Dataset records
(* ===== verification/Messages.v ===== *)
(** * Messages

    src/x/switchly/types/msg_*.go: the messages a memo turns into, with what each
    of them checks of itself. Those of liquidity, swaps, trade accounts and
    secured assets are declared with their handlers. *)

From S2P Require Import Prelude GoStrings CosmosMath Amounts Assets Coins Constants State Txs MemoParser ObservedTx.
Open Scope Z_scope.

(** Bech32 addresses and the SDK's check of their bytes. *)
Class AddressCodec := {
  VerifyAddressFormat : string → option error;
  bech32_Decode : string → outcome string;
  bech32_Encode : string → string → outcome string;
  AccountPrefix : string;
}.

Section Messages.
  Context `{CosmosMath} `{Bank} `{Env} `{!AddressCodec}.

Definition MappedAccAddress (addr : string) : outcome string :=
  data ← bech32_Decode addr;
  encoded ← bech32_Encode AccountPrefix data;
  AccAddressFromBech32 encoded.

(** ** Nodes *)

Record MsgBond := mkMsgBond {
  bo_TxIn : Tx;
  bo_NodeAddress : string;
  bo_Bond : Z;
  bo_BondAddress : string;
  bo_Provider : string;
  bo_Signer : string;
  bo_OperatorFee : Z;
}.
Definition Bond_ValidateBasic (m : MsgBond) : option error :=
  if bool_decide (bo_NodeAddress m = "") then Some "node address cannot be empty"
  else if bo_Bond m =? 0 then Some "bond cannot be zero"
  else if blank (bo_BondAddress m) then Some "bond address cannot be empty"
  else match Tx_Valid (bo_TxIn m) with
  | Some e => Some e
  | None =>
      match tx_Coins (bo_TxIn m) with
      | _ :: _ :: _ => Some "cannot bond more than one coin"
      | [] => Some "must bond with switch"
      | [c] =>
          if negb (Assets.IsSwitch (coin_asset c)) then Some "cannot bond non-native switch asset"
          else if bool_decide (bo_Signer m = "") then Some "empty signer address"
          else if (bo_OperatorFee m <? -1) || (10000 <? bo_OperatorFee m) then Some "operator fee must be 0-10000"
          else None
      end
  end.

Record MsgUnBond := mkMsgUnBond {
  ub_TxIn : Tx;
  ub_NodeAddress : string;
  ub_Amount : Z;
  ub_BondAddress : string;
  ub_Provider : string;
  ub_Signer : string;
}.
Definition UnBond_ValidateBasic (m : MsgUnBond) : option error :=
  if bool_decide (ub_NodeAddress m = "") then Some "node address cannot be empty"
  else if blank (ub_BondAddress m) then Some "bond address cannot be empty"
  else if TxID_IsEmpty (tx_ID (ub_TxIn m)) then Some "tx id cannot be empty"
  else if blank (FromAddress (ub_TxIn m)) then Some "tx from address cannot be empty"
  else if bool_decide (ub_Signer m = "") then Some "empty signer address"
  else None.

Record MsgLeave := mkMsgLeave { le_Tx : Tx; le_NodeAddress : string; le_Signer : string }.
Definition Leave_ValidateBasic (m : MsgLeave) : option error :=
  if blank (FromAddress (le_Tx m)) then Some "from address cannot be empty"
  else if TxID_IsEmpty (tx_ID (le_Tx m)) then Some "tx id cannot be empty"
  else if bool_decide (le_Signer m = "") then Some "signer cannot be empty"
  else if bool_decide (le_NodeAddress m = "") then Some "node address cannot be empty"
  else None.

Record MsgMaint := mkMsgMaint { ma_NodeAddress : string; ma_Signer : string }.
Definition Maint_ValidateBasic (m : MsgMaint) : option error :=
  match VerifyAddressFormat (ma_Signer m) with
  | Some _ => Some "invalid address"
  | None => match VerifyAddressFormat (ma_NodeAddress m) with Some _ => Some "invalid address" | None => None end
  end.

Record ReserveContributor := mkReserveContributor { rc_Address : string; rc_Amount : Z }.
Definition ReserveContributor_Valid (m : ReserveContributor) : option error :=
  if rc_Amount m =? 0 then Some "amount cannot be zero"
  else if blank (rc_Address m) then Some "address cannot be empty"
  else None.
Record MsgReserveContributor := mkMsgReserve { re_Tx : Tx; re_Contributor : ReserveContributor; re_Signer : string }.
Definition Reserve_ValidateBasic (m : MsgReserveContributor) : option error :=
  match Tx_Valid (re_Tx m) with
  | Some e => Some e
  | None => if bool_decide (re_Signer m = "") then Some "invalid address" else ReserveContributor_Valid (re_Contributor m)
  end.

(** ** What the protocol's own transactions report *)

(** [MsgRefundTx] and [MsgOutboundTx]. *)
Record MsgTxOut := mkMsgTxOut { to_Tx : ObservedTx; to_InTxID : string; to_Signer : string }.
Definition TxOut_ValidateBasic (m : MsgTxOut) : option error :=
  if bool_decide (to_Signer m = "") then Some "invalid address"
  else if TxID_IsEmpty (to_InTxID m) then Some "In Tx ID cannot be empty"
  else ObservedTx_Valid (to_Tx m).

(** [MsgMigrate] and [MsgRagnarok]. *)
Record MsgAtHeight := mkMsgAtHeight { ah_Tx : ObservedTx; ah_BlockHeight : Z; ah_Signer : string }.
Definition AtHeight_ValidateBasic (m : MsgAtHeight) : option error :=
  if bool_decide (ah_Signer m = "") then Some "invalid address"
  else if ah_BlockHeight m <=? 0 then Some "invalid block height"
  else ObservedTx_Valid (ah_Tx m).

(** [MsgNoOp], and [MsgConsolidate], which has no action. *)
Record MsgNoOp := mkMsgNoOp { no_Tx : ObservedTx; no_Signer : string; no_Action : string }.
Definition NoOp_ValidateBasic (m : MsgNoOp) : option error :=
  match ObservedTx_Valid (no_Tx m) with
  | Some e => Some e
  | None => if bool_decide (no_Signer m = "") then Some "invalid address" else None
  end.

(** ** Names *)

Record MsgManageSWITCHName := mkMsgName {
  mn_Name : string;
  mn_Chain : Chain;
  mn_Address : string;
  mn_Coin : Coin;
  mn_ExpireBlockHeight : Z;
  mn_PreferredAsset : Asset;
  mn_Owner : string;
  mn_Signer : string;
}.
Definition Name_ValidateBasic (m : MsgManageSWITCHName) : option error :=
  if bool_decide (mn_Signer m = "") then Some "invalid address"
  else if Chains.IsEmpty (mn_Chain m) then Some "chain can't be empty"
  else if blank (mn_Address m) then Some "address can't be empty"
  else if negb (IsChain (mn_Address m) (mn_Chain m)) then Some "address and chain must match"
  else if negb (Assets.IsSwitch (coin_asset (mn_Coin m))) then Some "coin must be native switch"
  else None.

(** ** Loans *)

Record MsgLoanOpen := mkMsgLoanOpen {
  lo_Owner : string;
  lo_CollateralAsset : Asset;
  lo_CollateralAmount : Z;
  lo_TargetAddress : string;
  lo_TargetAsset : Asset;
  lo_MinOut : Z;
  lo_AffiliateAddress : string;
  lo_AffiliateBasisPoints : Z;
  lo_Aggregator : string;
  lo_AggregatorTargetAddress : string;
  lo_AggregatorTargetLimit : Z;
  lo_Signer : string;
  lo_TxID : string;
}.
Definition LoanOpen_ValidateBasic (m : MsgLoanOpen) : option error :=
  if blank (lo_Owner m) then Some "owner cannot be empty"
  else if Assets.IsEmpty (lo_CollateralAsset m) then Some "collateral asset cannot be empty"
  else if (negb (Assets.IsGasAsset (lo_CollateralAsset m)) && negb (Assets.IsDerivedAsset (lo_CollateralAsset m)))
          || Assets.Equals (lo_CollateralAsset m) SWITCHLY then Some "unsupported collateral pool"
  else if lo_CollateralAmount m =? 0 then Some "amount cannot be zero"
  else if negb (IsChain (lo_TargetAddress m) (chain (lo_TargetAsset m)))
  then Some "target address does not match chain of target asset"
  else if blank (lo_TargetAddress m) then Some "target address cannot be empty"
  else if Assets.IsEmpty (lo_TargetAsset m) then Some "target asset cannot be empty"
  else if blank (lo_AffiliateAddress m) && negb (lo_AffiliateBasisPoints m =? 0)
  then Some "affiliate address is empty while affiliate basis points is non-zero"
  else if negb (blank (lo_AffiliateAddress m)) && negb (IsChain (lo_AffiliateAddress m) SWITCHLYChain)
  then Some "swap affiliate address must be a SWITCHLY address"
  else if bool_decide (lo_Signer m = "") then Some "empty signer address"
  else None.

Record MsgLoanRepayment := mkMsgLoanRepayment {
  lr_Owner : string;
  lr_CollateralAsset : Asset;
  lr_MinOut : Z;
  lr_From : string;
  lr_Coin : Coin;
  lr_Signer : string;
  lr_TxID : string;
}.
Definition LoanRepayment_ValidateBasic (m : MsgLoanRepayment) : option error :=
  if blank (lr_Owner m) then Some "owner cannot be empty"
  else if Assets.IsEmpty (lr_CollateralAsset m) then Some "collateral asset cannot be empty"
  else if Coin_IsEmpty (lr_Coin m) then Some "coin cannot be empty"
  else if bool_decide (lr_Signer m = "") then Some "empty signer address"
  else None.

(** ** SWITCH pool, contracts, switched assets and SWCY *)

Record MsgSwitchPoolDeposit := mkMsgPoolDeposit { pd_Signer : string; pd_Tx : Tx }.
Definition PoolDeposit_ValidateBasic (m : MsgSwitchPoolDeposit) : option error :=
  if negb (Chains.Equals (tx_Chain (pd_Tx m)) SWITCHLYChain) then Some "chain must be SWITCHLYChain"
  else match tx_Coins (pd_Tx m) with
  | [c] =>
      if negb (Chains.IsSWITCHLYChain (chain (coin_asset c))) then Some "coin chain must be SWITCHLYChain"
      else if negb (Assets.IsSwitch (coin_asset c)) then Some "coin must be SWITCH"
      else if bool_decide (pd_Signer m = "") then Some "signer must not be empty"
      else if coin_amount c =? 0 then Some "coins amount must not be zero"
      else None
  | _ => Some "coins must be length 1 (SWITCH)"
  end.

Record MsgSwitchPoolWithdraw := mkMsgPoolWithdraw {
  pw_Signer : string;
  pw_Tx : Tx;
  pw_BasisPoints : Z;
  pw_AffiliateAddress : string;
  pw_AffiliateBasisPoints : Z;
}.
Definition PoolWithdraw_ValidateBasic (m : MsgSwitchPoolWithdraw) : option error :=
  if negb (Coins_IsEmpty (tx_Coins (pw_Tx m))) then Some "coins must be empty (zero amount)"
  else if bool_decide (pw_Signer m = "") then Some "signer must not be empty"
  else if (pw_BasisPoints m =? 0) || (MaxBasisPts <? pw_BasisPoints m) then Some "invalid basis points"
  else if MaxBasisPts <? pw_AffiliateBasisPoints m then Some "invalid affiliate basis points"
  else if negb (pw_AffiliateBasisPoints m =? 0) && blank (pw_AffiliateAddress m)
  then Some "affiliate basis points with no affiliate address"
  else None.

Record MsgWasmExec := mkMsgWasmExec {
  we_Tx : Tx;
  we_Asset : Asset;
  we_Amount : Z;
  we_Contract : string;
  we_Msg : string;
  we_Sender : string;
  we_Signer : string;
}.
Definition WasmExec_ValidateBasic (m : MsgWasmExec) : option error :=
  if Assets.IsEmpty (we_Asset m) then Some "asset cannot be empty"
  else if negb (Secured (we_Asset m) || negb (Assets.IsNative (we_Asset m)))
  then Some "asset cannot be SwitchlyProtocol asset"
  else if we_Amount m =? 0 then Some "amount cannot be zero"
  else if bool_decide (we_Contract m = "") || bool_decide (we_Sender m = "") || bool_decide (we_Signer m = "")
  then Some "invalid address"
  else if TxID_IsEmpty (tx_ID (we_Tx m)) then Some "txID cannot be empty"
  else None.

Record MsgSwitch := mkMsgSwitch { sw_Tx : Tx; sw_Asset : Asset; sw_Amount : Z; sw_Address : string; sw_Signer : string }.
Definition Switch_ValidateBasic (m : MsgSwitch) : option error :=
  if Assets.IsEmpty (sw_Asset m) then Some "asset cannot be empty"
  else if Assets.IsNative (sw_Asset m) then Some "native assets cannot be switched"
  else if sw_Amount m =? 0 then Some "amount cannot be zero"
  else if bool_decide (sw_Address m = "") || bool_decide (sw_Signer m = "") then Some "invalid address"
  else if TxID_IsEmpty (tx_ID (sw_Tx m)) then Some "txID cannot be empty"
  else None.

Record MsgSWCYClaim := mkMsgSWCYClaim { cl_SwitchAddress : string; cl_L1Address : string; cl_Signer : string }.
Definition SWCYClaim_ValidateBasic (m : MsgSWCYClaim) : option error :=
  if bool_decide (cl_Signer m = "") then Some "invalid address"
  else if blank (cl_SwitchAddress m) then Some "switch addresses cannot be empty"
  else if blank (cl_L1Address m) then Some "l1 addresses cannot be empty"
  else None.

Record MsgSWCYStake := mkMsgSWCYStake { st_Tx : Tx; st_Signer : string }.
Definition SWCYStake_ValidateBasic (m : MsgSWCYStake) : option error :=
  if negb (Chains.Equals (tx_Chain (st_Tx m)) SWITCHLYChain) then Some "chain must be SWITCHLYChain"
  else match tx_Coins (st_Tx m) with
  | [c] =>
      if negb (Assets.IsSWCY (coin_asset c)) then Some "coin must be SWCY"
      else if bool_decide (st_Signer m = "") then Some "signer must not be empty"
      else if coin_amount c =? 0 then Some "coins amount must not be zero"
      else None
  | _ => Some "coins must be length 1 (SWCY)"
  end.

Record MsgSWCYUnstake := mkMsgSWCYUnstake { us_Tx : Tx; us_BasisPoints : Z; us_Signer : string }.
Definition SWCYUnstake_ValidateBasic (m : MsgSWCYUnstake) : option error :=
  if bool_decide (us_Signer m = "") then Some "signer must not be empty"
  else if (us_BasisPoints m =? 0) || (MaxBasisPts <? us_BasisPoints m) then Some "invalid basis points"
  else if negb (IsChain (FromAddress (us_Tx m)) SWITCHLYChain) then Some "address should be switch address"
  else if negb (Coins_IsEmpty (tx_Coins (us_Tx m))) then Some "coins must be empty (zero amount)"
  else None.
End Messages.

Work required
Your reply should be only the number of lines in the preceding data that include the word "MsgLeave".

Solution to the exercise
2